7 Haziran 2018 seçimleri sonrasında, birbirilerinin tabanlarını hırpalayarak siyaset yapan iki parti olmalarına rağmen, yelpazenin merkez sağ ve merkez sol kanadını temsil eden iki partinin, AK Parti ve CHP'nin AK-SOL koalisyonu kurmasına bile olumlu baktı. Bir anlamda iktidar olmak için tüm siyasi komplesklerden sıyrılarak ne pahasına olursa olsun, siyasi riskler üstlenen görüntüler verdi.
Kılıçdaroğlu'nun CHP'sinin hükümet olma arayışlarına baktığımızda, 7 Haziran seçimleri sonrasında sayısal çoğunluğu dikkate almadan, azınlık hükümeti kurulması teklifini gündeme getirdi.
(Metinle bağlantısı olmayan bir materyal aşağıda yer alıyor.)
Lemma findIndexFrom_range {A} (pred : A → bool) (i : Z) (l : list A) :
  findIndexFrom pred i l = -1 ∧ Forall (λ x, pred x = false) l
  ∨ i ≤ findIndexFrom pred i l < i + Z.of_nat (length l)
    ∧ ∃ x, l !! Z.to_nat (findIndexFrom pred i l - i) = Some x
           ∧ pred x = true.
Proof.
  revert i. induction l as [|x l IH]; intros i; simpl.
  - left. by split.
  - destruct (pred x) eqn:E.
    + right. split; [lia|]. exists x. by rewrite Z.sub_diag.
    + destruct (IH (i + 1)) as [[-> Hall]|[Hr (y & Hy & Hp)]].
      * left. split; [done|]. by constructor.
      * right. split; [lia|]. exists y. split; [|done].
        replace (Z.to_nat (findIndexFrom pred (i + 1) l - i))
          with (S (Z.to_nat (findIndexFrom pred (i + 1) l - (i + 1))))
          by lia.
        done.
Qed.

Lemma findIndexFrom_app {A} (pred : A → bool) (i : Z) (l m : list A) :
  findIndexFrom pred i (l ++ m)
  = if forallb (λ x, negb (pred x)) l
    then findIndexFrom pred (i + Z.of_nat (length l)) m
    else findIndexFrom pred i l.
Proof.
  revert i. induction l as [|x l IH]; intros i; simpl.
  - by rewrite Z.add_0_r.
  - destruct (pred x); simpl; [done|]. rewrite IH.
    replace (i + 1 + Z.of_nat (length l)) with (i + Z.pos (Pos.of_succ_nat (length l)))
      by lia.
    done.
Qed.
(** When a stream was closed in order, its accumulator is empty (and the
    latch is set) for as long as the loop keeps running. *)
Lemma respond_loop_closed_in_order p s evs v wss v' wss' :
  closed_in_order s evs ->
  respond_loop p v evs wss = (Some v', wss') ->
  accumulator s v' = "".
Proof.
  intros (a & b & -> & Hno) Hrun.
  rewrite respond_loop_app in Hrun.
  destruct (respond_loop p v a wss) as [[va|] wa]; [|discriminate].
  simpl in Hrun. unfold bind in Hrun.
  rewrite respond_select_EOF in Hrun. cbv zeta in Hrun.
  destruct (eof va); [discriminate|].
  eapply respond_loop_stays_empty; [|exact Hno|exact Hrun].
  destruct s; reflexivity.
Qed.

(** The second EOF, seen from the stream that delivers it.  Let a
    child be in the slot.  When the loop of [respond] is running with
    the EOF latch set and the EOF of stream [s] arrives, the Responder
    sends the accumulator of [s] if it is not empty, then calls [Wait],
    then sends one [Result] frame, whose payload is the rendering of
    the error of [Wait] or ["0"] when there is none, and returns: the
    channels are closed, the child is closed and the slot is cleared,
    and no later event is received.  The accumulator of the other
    stream is empty at that point if that stream was closed in order.
    Over any sequence of events, the actions of a Responder are: the
    two [pipe] goroutines, then output frames without [Result], then,
    if it returns, a single tail (the [Wait] call with the exit frame,
    or the report of a broken stream) directly followed by the
    teardown; so there is at most one exit frame and no frame comes
    after it. *)
Theorem respond_second_EOF (p : process) (wss : WebsocketShell) :
  proc wss = Some p ->
  let started := [Go_pipe (Stdout_of p); Go_pipe (Stderr_of p)] in
  (forall (pre : list event) (s : stream) (post : list event)
          (v : respond_vars) (wss1 : WebsocketShell),
     respond pre wss = (selecting v, wss1) ->
     eof v = true ->
     let flush :=
       if nonempty (accumulator s v)
       then [Send (chunk s (clock (ticks wss1)) (accumulator s v))]
       else [] in
     let exit_frame :=
       response_Result (clock (length flush + ticks wss1))
         (match Wait p with
          | Some e => Sprint e
          | None => "0"
          end) in
     respond (pre ++ EOF_on s :: post) wss =
       (returned,
        {| proc := None;
           ticks := S (length flush + ticks wss1);
           trace := trace wss1 ++ flush ++
                    [Call_Wait; Send exit_frame; Close_chans; Call_Close]
        |}) /\
     (closed_in_order (other s) pre -> accumulator (other s) v = "")) /\
  (forall evs : list event,
     exists body : list effect,
       Forall output_frame body /\
       ((exists v,
           fst (respond evs wss) = selecting v /\
           proc (snd (respond evs wss)) = Some p /\
           emitted (respond evs) wss = (started ++ body)%list) \/
        (exists tail,
           return_tail p tail /\
           fst (respond evs wss) = returned /\
           proc (snd (respond evs wss)) = None /\
           emitted (respond evs) wss =
             (started ++ body ++ tail ++ [Close_chans; Call_Close])%list))).
Proof.
  intros Hp started. split.
  - intros pre s post v wss1 Hpre Heof flush exit_frame.
    rewrite (respond_run p _ _ Hp) in Hpre.
    destruct (respond_loop p respond_init pre _) as [[v0|] w] eqn:Hloop;
      inversion Hpre; subst v0 w; clear Hpre.
    split.
    + rewrite (respond_run p _ _ Hp), respond_loop_app, Hloop.
      cbn [respond_loop]. unfold bind.
      rewrite respond_select_EOF. cbv zeta. rewrite Heof.
      unfold torn_down, after. cbn [proc ticks trace].
      subst exit_frame flush. unfold drain, exit_string.
      destruct (nonempty (accumulator s v));
        cbn [length Nat.add app ret proc ticks trace];
        rewrite <- ?app_assoc; reflexivity.
    + intro Hclosed.
      exact (respond_loop_closed_in_order p _ _ _ _ _ _ Hclosed Hloop).
  - intro evs. rewrite (respond_run p _ _ Hp).
    destruct (respond_loop_shape p evs respond_init
                (after wss 0 [Go_pipe (Stdout_of p); Go_pipe (Stderr_of p)]))
      as (n & body & Hbody & [[v Hrun]|(tail & Htail & Hrun)]);
      exists body; (split; [exact Hbody|]).
    + left. exists v.
      assert (Hr : respond evs wss =
                   (selecting v, after wss (n + 0) (started ++ body)%list))
        by (rewrite (respond_run p _ _ Hp), Hrun, after_after; reflexivity).
      rewrite Hrun. split; [reflexivity|]. split; [exact Hp|].
      exact (emitted_after _ _ _ _ _ Hr).
    + right. exists tail. rewrite Hrun.
      split; [exact Htail|]. split; [reflexivity|]. split; [reflexivity|].
      apply emitted_trace. rewrite (respond_run p _ _ Hp), Hrun.
      unfold torn_down, after, started. cbn [snd trace].
      rewrite <- !app_assoc. reflexivity.
Qed.

(** * More on the dispatcher *)

Ltac shell_step :=
  cbv [bind emit ret Now_Unix set_proc get_proc];
  cbn [proc ticks trace fst snd];
  rewrite <- ?app_assoc; cbn [app].

(** What one iteration of [Reader] does to the session, whatever the
    request: the trace grows by [es]; at most one frame is sent and it
    carries the clock reading made for it; the slot either stays as it
    was or goes from empty to the child a factory returned, and then
    the iteration consists of the factory call and [go wss.respond()]. *)
Lemma Reader_body_step (req : request) (wss : WebsocketShell) :
  exists (slot : option process) (n : nat) (es : list effect),
    Reader_body req wss =
      (tt, {| proc := slot; ticks := n; trace := trace wss ++ es |}) /\
    n = length (sent es) + ticks wss /\
    (length (sent es) <= 1)%nat /\
    map Timestamp (sent es) =
      map clock (seq (ticks wss) (length (sent es))) /\
    (In Go_respond es -> proc wss = None) /\
    (forall p, proc wss = Some p -> Forall child_action es) /\
    (slot = proc wss \/
     exists call term,
       spawn_success req call term /\
       proc wss = None /\ slot = Some term /\ es = [call; Go_respond]).
Proof.
  destruct wss as [pr tk tr]. unfold Reader_body.
  destruct (Action req =? "") eqn:E0.
  { shell_step. eexists _, _, _. split; [reflexivity|].
    repeat split; simpl; auto; try lia.
    - intros [H|[]]; discriminate.
    - intros p _. repeat constructor. }
  unfold bind at 1, get_proc. cbn [proc].
  destruct pr as [child|].
  - (* a child is present *)
    unfold Reader_busy.
    destruct (Action req =? RESIZE);
      [|destruct (Action req =? SIGNAL);
        [|destruct (Action req =? EXEC)]].
    + shell_step. eexists _, _, _. split; [reflexivity|].
      repeat split; simpl; auto; try lia.
      * intros [H|[]]; discriminate.
      * intros p _. repeat constructor.
    + shell_step. eexists _, _, _. split; [reflexivity|].
      repeat split; simpl; auto; try lia.
      * intros [H|[]]; discriminate.
      * intros p _. repeat constructor.
    + unfold tx. destruct (Stdin_Write child _); shell_step;
        (eexists _, _, _; split; [reflexivity|]);
        repeat split; simpl; auto; try lia;
        try (intros [H|[H|[]]]; discriminate);
        try (intros p _; repeat constructor).
    + shell_step. exists (Some child), tk, []. rewrite app_nil_r.
      repeat split; simpl; auto; try lia; try tauto.
  - (* no child *)
    unfold Reader_idle.
    destruct (Action req =? FORK) eqn:EF;
      [|destruct (Action req =? OPEN) eqn:EO;
        [|destruct (Action req =? EXEC) eqn:EE]].
    + destruct (Argv req) as [|a l] eqn:Eargv.
      * shell_step. eexists _, _, _. split; [reflexivity|].
        repeat split; simpl; auto; try lia; discriminate.
      * cbn [length Nat.eqb]. rewrite <- Eargv.
        destruct (CreateTerminal _ _ _ _ _ _ _ _ _) as [term|e] eqn:Ef;
          shell_step; (eexists _, _, _; split; [reflexivity|]);
          repeat split; simpl; auto; try lia; try discriminate.
        right. exists (Call_CreateTerminal (TermName req)
                         (Argv_file (Argv req)) (Argv_args (Argv req))
                         (TermEnv req) (TermCwd req) (TermCols req)
                         (TermRows req) (TermUid req) (TermGid req)), term.
        repeat split.
        apply fork_success;
          [now apply String.eqb_eq|rewrite Eargv; discriminate|exact Ef].
    + destruct (OpenTerminal _ _) as [term|e] eqn:Ef;
        shell_step; (eexists _, _, _; split; [reflexivity|]);
        repeat split; simpl; auto; try lia; try discriminate.
      right. exists (Call_OpenTerminal (TermCols req) (TermRows req)), term.
      repeat split.
      apply open_success; [now apply String.eqb_eq|exact Ef].
    + destruct (Argv req) as [|a l] eqn:Eargv.
      * shell_step. eexists _, _, _. split; [reflexivity|].
        repeat split; simpl; auto; try lia; discriminate.
      * cbn [length Nat.eqb]. rewrite <- Eargv.
        destruct (CreateCommand _ _) as [cmd|e] eqn:Ef;
          shell_step; (eexists _, _, _; split; [reflexivity|]);
          repeat split; simpl; auto; try lia; try discriminate.
        right. exists (Call_CreateCommand (Argv_file (Argv req))
                         (Argv_args (Argv req))), cmd.
        repeat split.
        apply exec_success;
          [now apply String.eqb_eq|rewrite Eargv; discriminate|exact Ef].
    + shell_step. eexists _, _, _. split; [reflexivity|].
      repeat split; simpl; auto; try lia; discriminate.
Qed.

Lemma Argv_split (argv : list string) :
  argv <> [] -> Argv_file argv :: Argv_args argv = argv.
Proof.
  destruct argv as [|f [|a l]]; [congruence|reflexivity|reflexivity].
Qed.

(** A successful spawn, in closed form. *)
Lemma Reader_body_spawn_run (req : request) (call : effect)
    (term : process) (wss : WebsocketShell) :
  proc wss = None ->
  spawn_success req call term ->
  Reader_body req wss =
    (tt, {| proc := Some term; ticks := ticks wss;
            trace := trace wss ++ [call; Go_respond] |}).
Proof.
  intros Hp Hok. unfold Reader_body, Reader_idle.
  destruct wss as [pr tk tr]; simpl in Hp; subst pr.
  destruct Hok as [t HA Hargv Hf | t HA Hf | t HA Hargv Hf];
    rewrite HA; cbn [String.eqb Ascii.eqb Bool.eqb FORK OPEN EXEC];
    try rewrite (length_eqb_0_false _ Hargv);
    cbv [bind emit ret Now_Unix set_proc get_proc after];
    cbn [proc ticks trace]; rewrite Hf;
    cbn [proc ticks trace]; now rewrite <- !app_assoc.
Qed.

(** X1. While no child is present, a FORK, OPEN or EXEC request whose
    factory returns a child makes [Reader] put that child in the slot
    and start a Responder, and nothing else: no frame is sent and the
    clock is not read.  For FORK and EXEC the factory receives [Argv]
    split into its first element and the rest, nothing dropped. *)
Theorem Reader_spawn_success (req : request) (call : effect)
    (term : process) (wss : WebsocketShell) :
  proc wss = None ->
  spawn_success req call term ->
  Reader_body req wss =
    (tt, {| proc := Some term; ticks := ticks wss;
            trace := trace wss ++ [call; Go_respond] |}) /\
  sent [call; Go_respond] = [] /\
  (Argv req <> [] ->
   Argv_file (Argv req) :: Argv_args (Argv req) = Argv req).
Proof.
  intros Hp Hok.
  split; [exact (Reader_body_spawn_run req call term wss Hp Hok)|].
  split; [destruct Hok; reflexivity|apply Argv_split].
Qed.

(** X2. One iteration of [Reader] changes the child slot in one way
    only: from empty to the child a factory just returned, and then the
    iteration consists of that factory call directly followed by
    [go wss.respond()].  A Responder is started only when the slot was
    empty at the start of the iteration, and an iteration sends at most
    one frame. *)
Theorem Reader_slot_discipline (req : request) (wss : WebsocketShell) :
  let wss' := snd (Reader_body req wss) in
  (proc wss' = proc wss \/
   exists call term,
     spawn_success req call term /\
     proc wss = None /\ proc wss' = Some term /\
     emitted (Reader_body req) wss = [call; Go_respond]) /\
  (In Go_respond (emitted (Reader_body req) wss) -> proc wss = None) /\
  (length (sent (emitted (Reader_body req) wss)) <= 1)%nat.
Proof.
  destruct (Reader_body_step req wss)
    as (slot & n & es & Hrun & _ & Hlen & _ & Hgo & _ & Hslot).
  assert (Hem : emitted (Reader_body req) wss = es)
    by (apply emitted_trace; now rewrite Hrun).
  cbv zeta. rewrite Hem, Hrun. cbn [snd proc].
  split; [|split; [exact Hgo|exact Hlen]].
  destruct Hslot as [->|(call & term & Hs & Hp & -> & ->)];
    [now left|right]. now exists call, term.
Qed.

(** With a child in the slot, a whole run of [Reader] acts only on that
    child and on the outbound queue, and closes the transport last. *)
Lemma Reader_busy_run (p : process) (reqs : list request) :
  forall wss, proc wss = Some p ->
  exists (n : nat) (es : list effect),
    Reader reqs wss = (tt, after wss n (es ++ [ws_Close])) /\
    Forall child_action es.
Proof.
  induction reqs as [|req reqs IH]; intros wss Hp.
  - exists 0, []. split; [reflexivity|constructor].
  - destruct (Reader_body_step req wss)
      as (slot & n & es & Hrun & Hn & _ & _ & _ & Hchild & Hslot).
    destruct Hslot as [->|(call & term & _ & Hnone & _)];
      [|congruence].
    destruct (IH (after wss (n - ticks wss) es) Hp)
      as (n' & es' & Hrest & Hes').
    exists (n' + (n - ticks wss)), (es ++ es')%list. split.
    + cbn [Reader]. unfold bind. rewrite Hrun.
      replace {| proc := proc wss; ticks := n; trace := trace wss ++ es |}
        with (after wss (n - ticks wss) es).
      * rewrite Hrest, after_after. now rewrite <- app_assoc.
      * unfold after. f_equal. lia.
    + apply Forall_app. split; [exact (Hchild p Hp)|exact Hes'].
Qed.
Azınlık hükümeti kurulması halinde Başbakanlık koltuğunu sayın Bahçeli'ye hediye etmeye rıza gösterdi. Pek çok alternatifler üretti.
Kemal bey, AK-SOL koalisyonu kurulmasına bile sıcak baktı. 7 Hazirandan sonra AK Partiyle flört dönemini başlatmak için makam ve mevkiiden feragat edebileceğini beyan etti, tek şartla. Ne partisi CHP, ne de Kılıçdaroğlu kendisi ciddi manada Türkiye'yi yönetmeye talip olmadı. Kemal bey şahsıyla ilgi siyasi riskler taşıyacağını bildiği seçimlerde kendisi aday olmadı, ya emanetçi, ya da partisinin yedek kulubesinden adaylarla yarışa katıldı.
Kemal bey 24 Haziran 2018 seçimlerinden önce ittifak arayışlarında seçmen indinde itibarî olmayan siyasi bir yöntemle, ÎYÎ partiye ödünç verdiği milletvekililerini demokrasi kahramanı ilan etti. Çatıdan sonra yeni bir ittifak arayışında, ÎYÎ partinin seçimlere katılmasına yardımcı olarak "millet ittifakının" oluşmasına katkı sağladı. Öbür yandan kendi tabanında makbul karşılanmayan bir yaklaşımla "millet ittifakı" adına Abdullah Gül'ün Cumhurbaşkanı adaylığına dahi sıcak baktı. Daha ne yapacaktı, iktidar olabilmek için siyasi tüm argümanlarını kullandı.
Onca fedakarlıkta bulunarak, Sayın Kılıçdaroğlu neden? bu kadar istekli davranıyor diye bir soru sormak ve o sorunun cevabını bulmak dogru bir yaklaşım olmazmı?
Öncelikle CHP ve Türk Solu yıllardır ikitidardan mahrum olmuş ve hükümet etmeyi sağ cenaha kaptırmış bir siyasi atmosferden sıyrılıp, kendi tabanına umut aşılamak istiyor. Çok daha önemlisi brokrasi ve devlet hayatında kaybettiği mevzileri tekrardan kazanmak ve devlette kadrolaşmak istiyor. 367 Krizinin mucidi Sabih Kandaoğlu ve AK Partiye kapatma davasi açan Abdurrahman Yalçınkaya, ilhan Caner ve Emine Ülker Tarhan benzeri hakim ve savcıları devlet kadrolarına yerleştirip, hiç olmazsa kurulacak sağ hükümetlerin burnunu sürtecek brokratik vesayete sahip olmak istiyor.
CHP hükümet olabilmek için amaçları doğrultusunda, kiminle neden ittifak kurduğu konusunda kendi tabanını ikna eder. Fakat siyasi yelpazenin sağında olupta, CHP ile ittifak kuran partiler tabanlarını nasıl ikna eder, orasını ben bilemem.